When strategies illuminate a literary work, students become alert to unusual elements that puzzle and challenge them. They start to find their way around literature the way one finds one's way around an unfamiliar town—through looking at maps, but also exploring, spending time in its rainy park or in its alleys under the streetlights.
Literature-Focused Instruction
What should literature instruction look like? First of all, the literature should be at the center. The selections make all the difference. Students should not only read works of increasing complexity, but they should also return to works now and then to see how much more they can find in them. Readability levels should be taken with a grain of salt. When planning a curriculum, educators should consider many factors: the richness of the works, their meanings, their importance, their difficulty, and their relation to other parts of the curriculum and other assigned texts.

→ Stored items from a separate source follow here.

(** *** Cleanup, cancellation, pins *)

Lemma fs_step_remove w t p : Base w → plan_ok w p → fs_step w t (fs_remove p (w_fs w)).
Proof.
  intros HB (d & -> & [Hi Hcand] & Hn).
  assert (Hread : ∀ p, p ≠ artifact_path cfg d →
    fs_paths (fs_remove (artifact_path cfg d) (w_fs w)) !! p = fs_paths (w_fs w) !! p ∧
    fs_read p (fs_remove (artifact_path cfg d) (w_fs w)) = fs_read p (w_fs w)).
  { intros p Hne. unfold fs_read. simpl. by rewrite lookup_delete_ne. }
  assert (Hsub : ∀ p i, fs_paths (fs_remove (artifact_path cfg d) (w_fs w)) !! p = Some i →
    fs_paths (w_fs w) !! p = Some i).
  { intros p i. simpl. rewrite lookup_delete_Some. tauto. }
  split.
  - intros d' s Hs. pose proof (b_session _ HB _ _ Hs) as [_ Hpath [Hi' _] _ _ _ _ Hf].
    destruct (Hread (us_file_path s)) as [-> Hr].
    { rewrite Hpath. intros E%artifact_path_inj; [|by eapply issued_text..].
      subst. unfold live in Hs. congruence. }
    split_and!; [done| |done]. destruct Hf as (content & ? & ?). exists content. by rewrite Hr.
  - intros i Hsi. split; [done|]. intros p. apply Hsub.
  - intros t' k' c Hne Ht' Hc. apply Hread.
    pose proof (cand_task_ok _ _ _ _ HB Ht' Hc) as [Hi' _ -> _ _].
    intros E%artifact_path_inj; [|by eapply issued_text..]. by eapply Hcand.
  - intros u Hu. simpl. rewrite lookup_delete_None. right. by apply (b_fresh _ HB).
  - intros p i Hpi. eapply b_fs_dom; [done|]. by apply Hsub.
  - intros p q i Hp Hq. eapply (b_fs_inj _ HB); by apply Hsub.
Qed.

Lemma Inv_delete_task exact w t :
  Inv exact w →
  (exact = false ∨ ∃ plan reply, w_tasks w !! t = Some (TCleanup plan reply)) →
  Inv exact (with_ts (delete t (w_tasks w)) w).
Proof.
  intros [HB HC] Hcase. split; [by apply Base_tasks, tasks_step_delete|].
  intros d s Hs. destruct (HC d s Hs) as [[? ?] [? ?]]. simpl. rewrite !count_delete.
  assert (∀ f, 0 <= hit f d (w_tasks w !! t)) as Hpos.
  { intros f. unfold hit. case_decide; lia. }
  pose proof (Hpos push_id). pose proof (Hpos commit_id).
  destruct Hcase as [-> |(plan & reply & ->)].
  - split; (split; [lia|done]).
  - rewrite !hit_ne by done. split; (split; [lia|]); intros ?; rewrite Z.sub_0_r; auto.
Qed.

Lemma Inv_cleanup exact w t removed plan reply :
  Inv exact w → w_tasks w !! t = Some (TCleanup plan reply) →
  Inv exact (step_cleanup t removed plan reply w).
Proof.
  intros HI Ht. pose proof HI as [HB _]. destruct (b_task _ HB t _ Ht) as [Hplan _].
  destruct plan as [|p plan]; simpl in *.
  { apply Inv_delete_task; eauto. }
  inversion_clear Hplan as [|?? Hp Hplan'].
  destruct removed; eapply Inv_set_fs; eauto using fs_step_remove, fs_step_refl; by split.
Qed.

Lemma Inv_pinned exact w p : Inv exact w → Inv exact (set_pinned p w).
Proof.
  intros [HB HC]. split; [|exact HC]. destruct HB. split; try done.
  - intros d s Hs. destruct (b_session0 d s Hs). by split.
  - intros t k Hk. apply (task_ok_active w); try done. eauto.
Qed.

Theorem Inv_step exact w l w' :
  Inv exact w → (exact = true → is_abort l = false) → step cfg l w = Some w' → Inv exact w'.
Proof.
  intros HI Hab Hstep. destruct l; simpl in Hstep;
    try (case_guard as Hg; [|done]); simplify_eq/=; try destruct_and! Hg.
  all: try (destruct (w_tasks w !! t) as [[]|] eqn:Ht; simplify_eq).
  all: try match goal with |- Inv _ (with_tasks _ _ (delete _ _) _) =>
    by apply Inv_delete_task; [done|left; destruct exact; naive_solver] end.
  - by eapply Inv_prepare.
  - by apply Inv_create.
  - by apply Inv_publish.
  - by apply Inv_push.
  - by apply Inv_push_open.
  - by eapply Inv_push_write.
  - by eapply Inv_push_fail.
  - by apply Inv_push_end.
  - by apply Inv_commit.
  - by apply Inv_commit_open.
  - by eapply Inv_commit_read.
  - by eapply Inv_commit_fail.
  - by apply Inv_commit_end.
  - by apply Inv_lookup.
  - by apply Inv_lookup.
  - by apply Inv_purge.
  - by apply Inv_cleanup.
  - by apply Inv_pinned.
  - by apply Inv_pinned.
Qed.

Theorem Inv_reach exact w : reach cfg exact w → Inv exact w.
Proof.
  induction 1 as [w (Hst & Hp & Hts & Hf & Hd & Hi)|w l w' _ IH Hab Hstep].
  - split; [split|].
    all: unfold counts, live; rewrite ?Hst, ?Hts; try done.
  - by eapply Inv_step.
Qed.
End invariant.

Students should also read historical and scientific works (in history and science classes). They should study spelling, etymology, and grammar. Teachers could teach straightforward strategies briefly, as Daniel Willingham (2006–07) has recommended, and teach complex strategies in the context of literary works themselves.
Concerns and questions will arise: What if a certain work isn't right for all students? What if it doesn't speak to their experience or background? What if students are at widely different reading levels? Why should there be an established curriculum at all—why can't the teacher choose the works? Certainly, these questions have to be addressed carefully, but too often these kinds of concerns have led to a noncurriculum. There are better ways to handle the doubts.
One of the great things about enduring literature is that it can be read at many levels, and all students should learn to persist with things they don't immediately understand. Students may not like or comprehend certain books at first, but they may seek them out later, recalling phrases and ideas that slowly sank in. A work may seem irrelevant to a student, yet trigger a new interest or understanding. As educators, we must be mindful of our students, but take them beyond where they happen to be. We must dare to teach works that we consider valuable—works that stay when other things come and go.